Tak main-main, sapi yang dipilih merupakan ras unggul seperti Simmental, Limousin, Angus, hingga Belgian Blue dengan bobot jumbo mulai dari 800 kilogram hingga 1,3 ton yang dibeli dari peternak lokal.
Namun, langkah Prabowo Subianto membeli ribuan sapi kurban memicu diskusi hangat lantaran anggaran yang digunakan berasal dari APBN, bukan kantong pribadi.
Total anggaran yang dikucurkan mencapai angka fantastis, yakni sekitar Rp100 miliar melalui pos bantuan presiden untuk kemasyarakatan.
![Sapi kurban Presiden Prabowo Subianto tiba di Masjid Istiqlal, Jakarta, Selasa (26/5/2026) malam. [Suara.com/Cornelius Juan Prawira]](https://media.suara.com/pictures/653x366/2026/05/26/98166-sapi-kurban-presiden-prabowo.jpg)
Lantas, bagaimana status hukum kurban tersebut jika ditinjau dari kacamata fikih Islam?
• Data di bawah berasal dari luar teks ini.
(* ===== verification/CapabilityRuntime.v ===== *)
(** The runtime that publishes generations of capabilities (capability-runtime:
    runtime.rs): its state, the routes that readers follow, transactions and
    their commit, scopes that retire what they own.  An [Arc<GenerationRecord>]
    is an index into the heap of records, which all holders share. *)

From S2P Require Import Prelude BTree Disk Listing Capabilities Generations.

Open Scope string_scope.
Open Scope list_scope.
Open Scope Z_scope.

(** * State *)

(** [Arc<GenerationRecord>] *)
Abbreviation ptr := nat.

Record RouteSnapshot := {
  rs_scopes : ScopeGraph;
  rs_routes : btree ScopedCapabilityKey ptr
}.

Record RuntimeState := {
  st_revision : u64;
  st_next_generation : u64;
  st_graph : CapabilityGraph;
  st_scope_handles : btree ScopeId usize;
  st_active_generations : btree ScopedCapabilityKey GenerationId;
  st_generations : btree GenerationId ptr
}.

(** [DisposalJob] *)
Record DisposalJob := { jb_generation : ptr; jb_disposers : list CapabilityDisposer }.

(** What has been called: an activation, the disposer of a capability that was
    never published, or a disposer of a generation. *)
Inductive Effect :=
  | Activated (activation : Z)
  | RolledBack (disposer : CapabilityDisposer)
  | Called (generation : ptr) (disposer : CapabilityDisposer).

#[export] Instance Effect_eq_dec : EqDecision Effect.
Proof. solve_decision. Defined.
(** A generation that serves a manifest that stays is not taken. *)
Lemma kept_generation gens k m g p :
  (forall g q, g ∈ taken_generations -> bt_get g gens = Some q -> bt_get g (st_generations st) = Some q) ->
  bt_get k (cg_manifests (st_graph st)) = Some m -> f m = false ->
  bt_get k (st_active_generations st) = Some g -> bt_get g (st_generations st) = Some p -> p ∉ taken_records gens.
Proof.
  intros Hsub Hm Hfm Hg Hp Hin. apply list_elem_of_omap in Hin as (g' & Hg' & Hp'). pose proof Hp' as Hold.
  apply Hsub in Hold; [|done]. apply taken_generations_elem in Hg' as (k' & m' & Hm' & Hfm' & Hk').
  destruct (sk_served _ _ Hok _ _ Hm) as (g1 & p1 & r & Hkg & Hgp & Hr & _ & Ho & Hs & _).
  destruct (sk_served _ _ Hok _ _ Hm') as (g2 & p2 & r' & Hkg' & Hgp' & Hr' & _ & Ho' & Hs' & _).
  assert (p1 = p) as -> by congruence. assert (p2 = p) as -> by congruence. assert (r' = r) as -> by congruence.
  rewrite (f_owner m m') in Hfm; [congruence|congruence|congruence].
Qed.
End Taking.

(** * Retiring a scope *)

Lemma remove_active_pair ids scope active :
  remove_active ids scope active = (fst (remove_active ids scope active), snd (remove_active ids scope active)).
Proof. apply surjective_pairing. Qed.

(** The state without the manifests that meet [f]. *)
Lemma removed_state_ok st heap (f : CapabilityManifest -> bool) scope revision handles :
  state_ok st heap -> (forall m, f m = true -> mf_scope m = scope) ->
  state_ok {| st_revision := revision; st_next_generation := st_next_generation st;
              st_graph := remove_all (taken_ids st f) scope (st_graph st); st_scope_handles := handles;
              st_active_generations := snd (remove_active (taken_ids st f) scope (st_active_generations st));
              st_generations := st_generations st |} heap.
Proof.
  intros Hok Hf. pose proof Hok as [Hg Ha Hs Hsh Hgen]. split; cbn.
  - by apply remove_all_ok.
  - intros k g. rewrite remove_active_get, remove_all_get. case_decide; [done|]. apply Ha.
  - intros k m. rewrite remove_all_get. case_decide as Hin; [done|]. intros Hm.
    destruct (Hs k m Hm) as (g & p & r & Hkg & Hrest). exists g, p, r. split; [|exact Hrest].
    cbn [st_active_generations]. by rewrite remove_active_get, decide_False.
  - intros k m g k' m' g'. rewrite !remove_all_get, !remove_active_get. repeat case_decide; try done. apply Hsh.
  - done.
Qed.

(** What dropping the last handle of a scope does. *)
Definition scope_retired (scope : ScopeId) (rt rt' : Runtime) : Prop :=
  (forall k, bt_get k (cg_manifests (st_graph (rt_state rt')))
     = if decide (key_scope k = scope) then None else bt_get k (cg_manifests (st_graph (rt_state rt))))
  /\ cg_scopes (st_graph (rt_state rt')) = cg_scopes (st_graph (rt_state rt))
  /\ bt_get scope (st_scope_handles (rt_state rt')) = None
  /\ (forall k g p, key_scope k = scope -> bt_get k (st_active_generations (rt_state rt)) = Some g ->
        bt_get g (st_generations (rt_state rt)) = Some p -> inactive_at (rt_heap rt') p).

Definition in_this_scope (scope : ScopeId) (m : CapabilityManifest) : bool := bool_decide (mf_scope m = scope).

Lemma retire_scope_ok scope rt leases published :
  runtime_ok rt leases published ->
  exists rt', retire_scope scope rt = Ok rt' /\ runtime_ok rt' leases published /\ rt_effects rt' = rt_effects rt
    /\ match bt_get scope (st_scope_handles (rt_state rt)) with
       | None => rt' = rt
       | Some handles =>
           if 1 <? val handles then st_graph (rt_state rt') = st_graph (rt_state rt)
           else scope_retired scope rt rt'
       end.
Proof.
  intros Hok. unfold retire_scope. destruct (bt_get scope _) as [handles|]; [|by exists rt].
  pose proof (val_bounds handles). rewrite u64_saturating_sub_val by lia.
  assert ((0 <? Z.max 0 (val handles - 1)) = (1 <? val handles)) as ->.
  { apply eq_true_iff_eq. rewrite !Z.ltb_lt. lia. }
  destruct Hok as [Hh Hs Hr]. destruct (1 <? val handles).
  { eexists. split; [done|]. split; [|done]. split; [done| |done]. destruct Hs. by split. }
  assert (forall m, in_this_scope scope m = true -> mf_scope m = scope) as Hf
    by (intros m; unfold in_this_scope; apply bool_decide_eq_true).
  assert (forall m m', mf_owner m = mf_owner m' -> mf_scope m = mf_scope m' -> in_this_scope scope m = in_this_scope scope m') as Hfo
    by (unfold in_this_scope; by intros m m' _ ->).
  change (map mf_id (List.filter _ (manifests (st_graph (rt_state rt))))) with (taken_ids (rt_state rt) (in_this_scope scope)).
  rewrite remove_active_pair. cbv zeta beta iota.
  change (omap _ (bs_list _)) with (taken_records (rt_state rt) (in_this_scope scope) scope (st_generations (rt_state rt))).
  set (st := rt_state rt) in *. set (st' := {| st_revision := next_revision st |}) in *.
  destruct (quiesce_and_schedule_ok (taken_records st (in_this_scope scope) scope (st_generations st)) (with_state st' rt) published leases [])
    as (rt1 & E & Hok1 & (Hf1 & Hev1 & He1 & Hin1)); [done| |].
  { intros p Hp. by eapply taken_records_bound. }
  rewrite E. cbn [mbind result_bind]. eexists. split; [done|]. pose proof (fr_state _ _ Hf1) as Est. cbn in Est.
  split; [|split; [exact He1|]].
  - split; [exact Hok1| |by cbn; rewrite Est]. cbn [with_routes rt_state rt_heap]. rewrite Est.
    eapply state_ok_evolves; [by apply removed_state_ok|exact Hev1|].
    cbn [st' st_active_generations st_generations]. intros k g p. rewrite remove_active_get. case_decide as Hns; [done|].
    intros Hkg Hgp. destruct (sk_active _ _ Hs _ _ Hkg) as [m Hm].
    eapply kept_generation; [exact Hs|exact Hf|exact Hfo|done|exact Hm| |done|done].
    apply not_true_is_false. intros Hfm. apply Hns. eapply taken_spec; [exact Hs|exact Hf|exact Hm|done].
  - split; [|split; [|split]]; cbn [with_routes rt_state rt_heap]; rewrite ?Est.
    + intros k. cbn [st' st_graph]. rewrite remove_all_get. destruct (bt_get k (cg_manifests (st_graph st))) as [m|] eqn:Hm.
      2: { by repeat case_decide. }
      pose proof (taken_spec st (rt_heap rt) Hs (in_this_scope scope) scope Hf k m Hm) as Htk. unfold in_this_scope in Htk.
      rewrite bool_decide_eq_true in Htk. pose proof (gok_key _ (sk_graph _ _ Hs) _ _ Hm) as ->. cbn.
      repeat case_decide; naive_solver.
    + apply remove_all_scopes.
    + cbn [st' st_scope_handles]. by rewrite bt_get_remove, decide_True.
    + intros k g p Hk Hkg Hgp. apply Hin1. apply list_elem_of_omap. exists g. split; [|done].
      eapply taken_generations_elem; [exact Hs|exact Hf|]. destruct (sk_active _ _ Hs _ _ Hkg) as [m Hm]. exists k, m.
      split; [done|]. split; [|done]. unfold in_this_scope. apply bool_decide_eq_true.
      pose proof (gok_key _ (sk_graph _ _ Hs) _ _ Hm) as E0. by rewrite <- Hk, E0.
Qed.
Inductive call : System -> System -> Prop :=
  | calls_ensure_child_scope id kind parent rt rt' leases published commits :
      room rt -> ensure_child_scope id kind parent rt = Ok rt' ->
      call (system rt leases published commits) (system rt' leases published commits)
  | calls_open_child_scope id kind parent rt rt' leases published commits :
      room rt -> open_child_scope id kind parent rt = Ok rt' ->
      call (system rt leases published commits) (system rt' leases published commits)
  | drops_scope scope rt rt' leases published commits :
      room rt -> retire_scope scope rt = Ok rt' ->
      call (system rt leases published commits) (system rt' leases published commits)
  | turns_acquire scope capability turn rt rt' leases published commits :
      acquire_turn scope capability rt = Ok (turn, rt') ->
      call (system rt leases published commits)
           (system rt' (match turn with Leased p => p :: leases | _ => leases end) published commits)
  | clones_lease p rt rt' leases published commits :
      p ∈ leases -> clone_lease p rt = Ok rt' ->
      call (system rt leases published commits) (system rt' (p :: leases) published commits)
  | drops_lease p rt rt' before after published commits :
      drop_lease p rt = Ok rt' ->
      call (system rt (before ++ p :: after) published commits) (system rt' (before ++ after) published commits)
  | reaps rt rt' leases published commits :
      reap rt = Ok rt' -> call (system rt leases published commits) (system rt' leases published commits)
  | prepares tx pr rt leases published commits :
      tx_ok tx -> commit_prepare tx (rt_state rt) = Ok pr ->
      call (system rt leases published commits) (system rt leases published (Activates tx pr :: commits))
  | activates_all tx pr av effects rt leases published before after :
      commit_activate (pr_activation_order pr) (tx_staged tx) nothing_activated = (AllActivated av, effects) ->
      call (system rt leases published (before ++ Activates tx pr :: after))
           (system (with_effects effects rt) leases published (before ++ Publishes tx pr av :: after))
  | activation_stops tx pr e effects rt leases published before after :
      commit_activate (pr_activation_order pr) (tx_staged tx) nothing_activated = (ActivationStopped e, effects) ->
      call (system rt leases published (before ++ Activates tx pr :: after))
           (system (with_effects effects rt) leases published (before ++ after))
  | activation_unwinds tx pr effects rt leases published before after :
      commit_activate (pr_activation_order pr) (tx_staged tx) nothing_activated = (ActivationUnwound, effects) ->
      call (system rt leases published (before ++ Activates tx pr :: after))
           (system (with_effects effects rt) leases published (before ++ after))
  | publishes tx pr av report rt rt' leases published before after :
      room rt -> commit_finish tx pr av rt = Ok (Ok report, rt') ->
      call (system rt leases published (before ++ Publishes tx pr av :: after))
           (system rt' leases (published ++ [(av_payloads av, av_disposers av)]) (before ++ after))
  | refuses tx pr av e rt rt' leases published before after :
      commit_finish tx pr av rt = Ok (Err e, rt') ->
      call (system rt leases published (before ++ Publishes tx pr av :: after))
           (system rt' leases published (before ++ after)).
Meski niatnya untuk berbagi, hukum berkurban menggunakan dana APBN untuk ibadah personal (udhiyah) ternyata dianggap tidak sah secara fikih.
Pakar hukum Islam juga menjelaskan bahwa syarat sah ibadah kurban adalah al-milk at-tam atau kepemilikan harta secara penuh oleh individu.
Sementara itu, APBN adalah dana publik milik negara, bukan milik pribadi Presiden.
Viral di media sosial, akun X @direktoridosen turut mengulas fenomena ini. Ia menyebutkan bahwa sapi yang dibeli dari APBN tidak bisa dianggap sebagai kurban personal Presiden Prabowo.
"Jadi ini adalah kurban program kerja untuk kebaikan ummat. Bukan kurban personal untuk ibadah," tulisnya.
Hewan Kurban Prabowo Subianto Hanya Berstatus Sedekah atau Hibah
Secara syariat, penyembelihan hewan yang menggunakan dana negara tidak dikategorikan sebagai ibadah kurban (udhiyah), melainkan masuk dalam kategori:
- Program sosial pemerintah.
- Sedekah atau hibah negara untuk rakyat.
- Bantuan keagamaan untuk kemaslahatan masyarakat.
Dagingnya juga tetap sah untuk dikonsumsi dan pembagiannya bernilai pahala sosial, tetapi tidak menggugurkan kewajiban kurban personal bagi sang pejabat.